The wild ride of the highs & lows of Ted Ngoy’s life as The Donut King.
Sunday Morning reports on the Cambodian history of California doughnut shops.
The names and details of our daily meals are relatively recent creations.
Breakfast
The clue being in the name, breakfast is the first meal of the day, the meal where you “break your fast” (the fast of not eating overnight in your sleep). That said this first meal of the day wasn’t always first thing in the morning like it is today. Up through the early Middle Ages people would rise and do without eating until after they had worked for several hours. Eventually laborers began to eat a meal early in the day and by Elizabethan England most people ate breakfast.
Further complicating things this late morning first meal of the day, before being called “breakfast”, was called “dinner”. From the Old French “disner” meaning “to break one’s fast” the first meal of the day only became “breakfast” in the 15th century. This early meal would be bread, maybe some cheese, and some alcohol (alcohol being safer to drink than water).
Dinner and Supper
As breakfast became the first meal of the day, dinner moved from the 1st time slot to the 2nd. You would eat a small meal upon waking (breakfast), eat a large meal in the late morning to give you energy for the rest of your work (dinner), and then a small meal in the evening. The small meal at the end of the day was supper, from the French “souper”. This was typically a soup that you supped, a soup that was slow cooked throughout the day to be ready in the evening.

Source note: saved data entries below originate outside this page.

(* ===== verification/DeployProtocol.v ===== *)
(** * The protocol of the deployment workers

    The shared world of the workers, of the request handlers and of the provider; what
    each event of a worker may answer; and the rules a goroutine keeps: a row is written
    from the version and the values it was read at, a recorded sandbox is only dropped
    once it is known to be gone, and a sandbox is only created under a fresh attempt that
    this goroutine has recorded. *)

From stdpp Require Import base gmap list strings relations pretty.
From S2P Require Import Prelude GoStrings Query DeployModel DeployStore DeployLog DeployInvariant DeployPromises.
From S2P Require Import DeployQueries Program DeployWorker.
From Stdlib Require Import Ascii.

(** ** Views of rows *)

Record view := MkView {
  v_id : string;
  v_version : Z;
  v_status : DeploymentStatus;
  v_sandbox : string;
  v_attempt : Z
}.

#[export] Instance view_eq_dec : EqDecision view.
Proof. solve_decision. Defined.

Definition row_view (r : deploymentRecord) : view :=
  MkView (dr_ID r) (dr_Version r) (dr_Status r) (dr_SandboxID r) (dr_Attempt r).
Definition view_of (d : Deployment) : view :=
  MkView (d_ID d) (d_Version d) (d_Status d) (d_SandboxID d) (d_Attempt d).

(** The row an accepted update of [d] leaves. *)
Definition written (d : Deployment) : view :=
  MkView (TrimSpace (d_ID d)) (d_Version d + 1) (d_Status d) (TrimSpace (d_SandboxID d)) (d_Attempt d).
Lemma wp_stop k id expired observed : wp (stop templateID id expired observed) anything k.
Proof.
  unfold stop. apply wp_event; [done|]. intros [d|e] Hx; [|done]. cbn [event_expected event_learned] in *. destruct Hx as [Hr _].
  set (k1 := add_views [view_of d] k).
  assert (Hh : held k1 (view_of d) d) by (apply held_read; [done|left]).
  destruct (match observed with Some _ => _ | None => _ end); [done|]. cbv zeta.
  destruct (terminal d && bool_decide (TrimSpace (d_SandboxID d) = "")) eqn:Et; [done|].
  destruct Hr as [Htidy _]. destruct (stop_busy (view_of d) Htidy) as [Hedge Hocc].
  { rewrite <- (held_sandbox _ _ _ Hh) in Et. exact Et. }
  set (v := view_of d) in *.
  assert (Hrec : wp (if bool_decide (d_SandboxID d = "") && (0 <? d_Attempt d)%Z
      && (bool_decide (d_Status d = DeploymentStatusCreating) || bool_decide (d_Status d = DeploymentStatusStopping))
      then reconcileStopped templateID d else Done (inr d))
    (fun res k' => grows k1 k' /\
      match res with
      | inl _ => True
      | inr d' => exists v', held k' v' d' /\ edge (v_status v') DeploymentStatusStopping = true /\
                             occupied (v_status v') (v_sandbox v') = true
      end) k1).
  { lazymatch goal with |- wp (if ?b then _ else _) _ _ => destruct b eqn:Ec end; [|split; [done|]; by exists v].
    assert (Hact : v_sandbox v = "" /\ (v_status v = DeploymentStatusCreating \/ v_status v = DeploymentStatusStopping)).
    { apply andb_true_iff in Ec as [Ec Est]. apply andb_true_iff in Ec as [Esb _]. apply orb_true_iff in Est.
      bool_prop. split; [done|]. destruct Est as [Est|Est]; bool_prop; [by left|by right]. }
    destruct Hact as [Hsb Hst].
    eapply wp_conseq; [|apply (wp_reconcileStopped k1 v d); try done; by destruct Hst as [->| ->]].
    intros [e|d'] k' [G H]; [done|]. destruct H as (v' & Hh' & Hs'). split; [done|]. exists v'. split; [done|].
    rewrite Hs'. split; [done|]. unfold occupied. by destruct Hst as [->| ->]. }
  eapply wp_seq; [exact Hrec|]. intros [e|d'] k2 [G2 H2]; [done|]. destruct H2 as (v' & Hh2 & He2 & Ho2).
  destruct Hh2 as [T2 S2 A2].
  eapply wp_seq; [apply (wp_transition k2 v' d'); [done| |done]|].
  { split; [done|done|right; left; congruence|done|by left]. }
  intros [d3 err] k3 (G3 & Sm & W3). cbn [fst snd] in *. destruct err as [e|]; [done|]. destruct W3 as (v3 & Hsv).
  destruct (saved_held _ _ _ _ _ _ Hsv Sm) as [Hh3 Hs3].
  eapply wp_seq; [by apply wp_releaseSandbox|]. intros [e|] k4 [G4 H4]; [done|]. specialize (H4 eq_refl).
  pose proof (held_grows _ _ _ _ G4 Hh3) as [T4 S4 A4].
  set (d5 := stoppedDeployment _ _ _ d3).
  assert (E5 : d_ID d5 = d_ID d3 /\ d_Version d5 = d_Version d3 /\ d_SandboxID d5 = "" /\ d_Attempt d5 = d_Attempt d3 /\
    (d_Status d5 = DeploymentStatusFailed \/ d_Status d5 = DeploymentStatusExpired \/ d_Status d5 = DeploymentStatusCompleted)).
  { unfold d5, stoppedDeployment. cbv zeta. repeat match goal with |- context [if ?b then _ else _] => destruct b end;
      split_and!; try done; auto. }
  destruct E5 as (E1 & E2 & E3 & E4 & E6). clearbody d5.
  apply (wp_err_of _ (wrote k4 v3 d5 (d_Status d5))), wp_persist_row; [by eapply tracks_fields| |by destruct E6 as [->|[->| ->]]].
  rewrite E3, E4. apply may_write_active; [rewrite Hs3; by destruct E6 as [->|[->| ->]]|by rewrite Hs3| |done|by left].
  destruct H4 as [H4|H4]; [by left|by right; right].
Qed.

Lemma wp_Stop k id expired : wp (Stop templateID id expired) anything k.
Proof. apply wp_stop. Qed.

(** ** Process *)

(** A held row whose status is also that of [d]. *)
Definition holds (st : DeploymentStatus) (k : knowledge) (v : view) (d : Deployment) : Prop :=
  held k v d /\ v_status v = st /\ d_Status d = st.

Lemma holds_grows st k k' v d : grows k k' -> holds st k v d -> holds st k' v d.
Proof. intros G (A & B & C). split; [by eapply held_grows|done]. Qed.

But dinner wasn’t done moving and moved again from the 2nd time slot to the 3rd, replacing supper as the last meal of the day. This change wasn’t all at once. The dinner shift in time slot was due to several reasons not least of which was the changing nature of how people worked. When people worked out of their homes or in an agrarian lifestyle in the fields near their homes, it was easier to prepare & eat a large meal in the middle of the day. Through the Industrial Revolution work moved to factories & offices and it became impractical to have a large meal in the middle of the day. As such dinner continued to be the biggest meal of the day but it moved to the end of the day when people returned from work.
That said, while “dinner” is the term most people use for the big meal at the end of the day some people (particularly those of agricultural backgrounds) still call this meal supper. Generally speaking though “dinner” and “supper” are seen as synonymous terms for the same meal. As such the Last Supper could have been the Last Dinner.
Lunch
With breakfast at the start of the day, and dinner now the last meal of the day, this left a time slot opening in the middle of the day. Lunch is essentially if dinner and supper switched places and supper changed its name (a name of unclear origin). Starting in the 18th century lunch became a small midday meal, increasing in popularity as more and more people had their dinner at the end of the day.
Tea Time
So what is tea / tea time? After the Portuguese Catherine of Braganza introduced tea to England in the 17th century it eventually became a staple of British life. Tea as a meal took two forms: Afternoon Tea and High Tea. Confusingly, afternoon tea is the classier of the two.
Tea was originally had after the large midday meal of dinner, as tea was believed to assist digestion. As dinner moved to the end of the day tea time was created as a way to hold people over between lunch and dinner while still having tea after midday. Afternoon tea, as the name suggests, was served in the afternoon. It was a light meal of tea served with cucumber sandwiches, scones, cakes and other elegant snack foods – it’s tea time of the upper class (because who else had the time to break for fancy foods in the midafternoon?). High tea on the other hand was the meal of the working class. Working people couldn’t take a break midafternoon so they had their tea with heartier snacks after they came home in the evening but before their supper (or dinner).
As dinner replaced supper as the final meal of the day some people in British countries merged dinner and high tea, calling this meal “tea”.